La rencontre avec l’un des adhérents de la Loge 70, groupe fétichiste très fermé, dans un café bio du centre-ville de Zurich est un moment amusant de cette quête. Les pages consacrées à l’initiation/formation du narrateur pour entrer dans les espaces les mieux protégés donnent envie d’en savoir plus. On aimerait bien visiter avec Jeanne tous ces immeubles et autres lieux qu’elle ouvre à son compagnon. Elle est de ces piétons dont il donne une belle définition, pas si éloignée des imaginaires surréaliste ou situationniste : « Être piéton consiste à se repérer dans l’espace urbain sans aide et, plus largement, à connaître tous les contours de la ville. Pour un piéton, la cité n’est pas ce bloc creusé de trous et de rainures qui permet à la circulation de s’écouler, mais un corps infiniment varié, un continuum de trottoirs, de halls, de terrasses, de quais, de pelouses, d’escaliers, un nuancier de parkings et de garages, un épiderme de tunnels, de toits et de parapets dont il s’agit de goûter la moindre nuance, le grain le plus fin. »
C’est d’un espace abandonné sous la Défense, une gare du métro qui n’a jamais servi, que part le héros, après avoir abandonné André et ses projets. Dans une dernière partie qui s’apparente à un traité de l'invisibilité suivi d'exercices pratiques, il montre comment le monde invisible d'aujourd'hui, un monde rempli d'humains qui ont abandonné, décroché, qu'on a souvent renvoyés et délaissés.

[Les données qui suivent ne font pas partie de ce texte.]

(** * h5p-game-map: the Exercise stage runtime

    A shallow embedding of [Exercise] (the per-stage runtime of the game map)
    and of the state-code table that [GameMap] publishes through [Globals].
    JavaScript objects become records, the mutable [this] and the event
    wiring become an explicit world, callbacks and calls into the embedded
    H5P instance are recorded in a trace, and a [TypeError] is an outcome of
    its own. *)

From Stdlib Require Import ZArith List String Ascii Bool Lia DecimalString.
Import ListNotations.

Open Scope string_scope.
Open Scope Z_scope.

(** ** JavaScript values *)

Module JS.

(** The primitive values the stage handles: state codes and scores are
    integers, flags are booleans, and both may be missing. *)
Inductive value : Type :=
| VUndefined
| VNull
| VBool (b : bool)
| VNumber (n : Z).

(** [ToBoolean]. *)
Definition truthy (v : value) : bool :=
  match v with
  | VUndefined | VNull => false
  | VBool b => b
  | VNumber n => negb (n =? 0)
  end.

(** [a === b]. *)
Definition strict_eq (a b : value) : bool :=
  match a, b with
  | VUndefined, VUndefined => true
  | VNull, VNull => true
  | VBool x, VBool y => Bool.eqb x y
  | VNumber x, VNumber y => x =? y
  | _, _ => false
  end.

(** [typeof v === 'number']. *)
Definition is_number (v : value) : bool :=
  match v with VNumber _ => true | _ => false end.

(** [ToNumber]; [None] stands for NaN. *)
Definition ToNumber (v : value) : option Z :=
  match v with
  | VUndefined => None
  | VNull => Some 0
  | VBool b => Some (if b then 1 else 0)
  | VNumber n => Some n
  end.

(** [a < b]: false as soon as one side is NaN. *)
Definition lt (a b : value) : bool :=
  match ToNumber a, ToNumber b with
  | Some x, Some y => x <? y
  | _, _ => false
  end.

(** [a > b]. *)
Definition gt (a b : value) : bool := lt b a.

(** [a ?? b]. *)
Definition nullish (a b : value) : value :=
  match a with
  | VUndefined | VNull => b
  | _ => a
  end.

(** The property key a number is converted to in [obj[n]]. *)
Definition ToPropertyKey (n : Z) : string :=
  NilZero.string_of_int (Z.to_int n).

(** The argument of [setState]: typed [number|string] in the source, any
    value at run time. [Name] is the case [typeof state === 'string']. *)
Inductive arg : Type :=
| Name (s : string)
| Val (v : value).

End JS.
Import JS.

(** ** The shared context *)

Module Globals.

(** Modelled from the spec: the registry [@services/globals] is not part
    of the sources; [get] answers the last value [set] under the key.
    [GameMap]'s constructor stores this table under ['states'], and
    [Exercise] reads it back with [Globals.get('states')]. *)
Definition states : list (string * Z) :=
  [ ("unstarted", 0);
    ("locked", 1);
    ("unlocking", 2);
    ("open", 3);
    ("opened", 4);
    ("completed", 5);
    ("cleared", 6) ].

(** [Object.entries(states).find((entry) => entry[0] === name)]. *)
Definition find_entry (name : string) : option (string * Z) :=
  find (fun entry => String.eqb (fst entry) name) states.

(** [states[name]]: reading a property that is not there gives
    [undefined]. *)
Definition states_get (name : string) : value :=
  match find_entry name with
  | Some entry => VNumber (snd entry)
  | None => VUndefined
  end.

(** [states[n]] for a number [n]: the key is the number's decimal string. *)
Definition states_index (n : Z) : value :=
  states_get (ToPropertyKey n).

End Globals.
Import Globals.

(** ** The hosting runtime

    What [Exercise] consumes from H5P: the content descriptor handed to
    [H5P.newRunnable], the runnable instance it gives back, and the event
    dispatcher ([on] / [trigger]) both the instance and the main instance
    inherit. *)

Module H5P.

Record Source : Type := { mime : string }.

Record Visuals : Type := { fit : value }.

(** [params.contentType.params]: only the fields the stage touches. *)
Record ContentParams : Type := {
  visuals : option Visuals;
  sources : option (list Source);
  playerMode : option string;
  fitToWrapper : value
}.

(** [params.contentType]. *)
Record ContentType : Type := {
  library : option string;
  cparams : option ContentParams
}.

(** The optional capability surface of a runnable instance. A query that
    is present is given by the value it answers; [None] and [false] mean
    the method is not there. *)
Record Instance : Type := {
  isTask : value;
  getMaxScore : option value;
  getScore : option value;
  getAnswerGiven : option value;
  getXAPIData : option value;
  showSolutions : bool;
  resetTask : bool;
  attach : bool;
  libraryInfo : option string;
  audio : bool
}.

Mais, plutôt que dans la solitude et la douleur, il les montre disparaissant comme on peut le faire aujourd’hui, sans cesser d’être visible, et conquérant, parmi tous ceux qui ne renoncent pas à se faire une place. Ce sont les Fantômas de notre temps, aimant se cacher pour mieux réapparaître. Et raconter leur histoire naissante est une manière de célébrer la reconquête du corps de la ville, cette ville qu’on pourrait aussi « couper comme un fruit pour en goûter la pulpe ».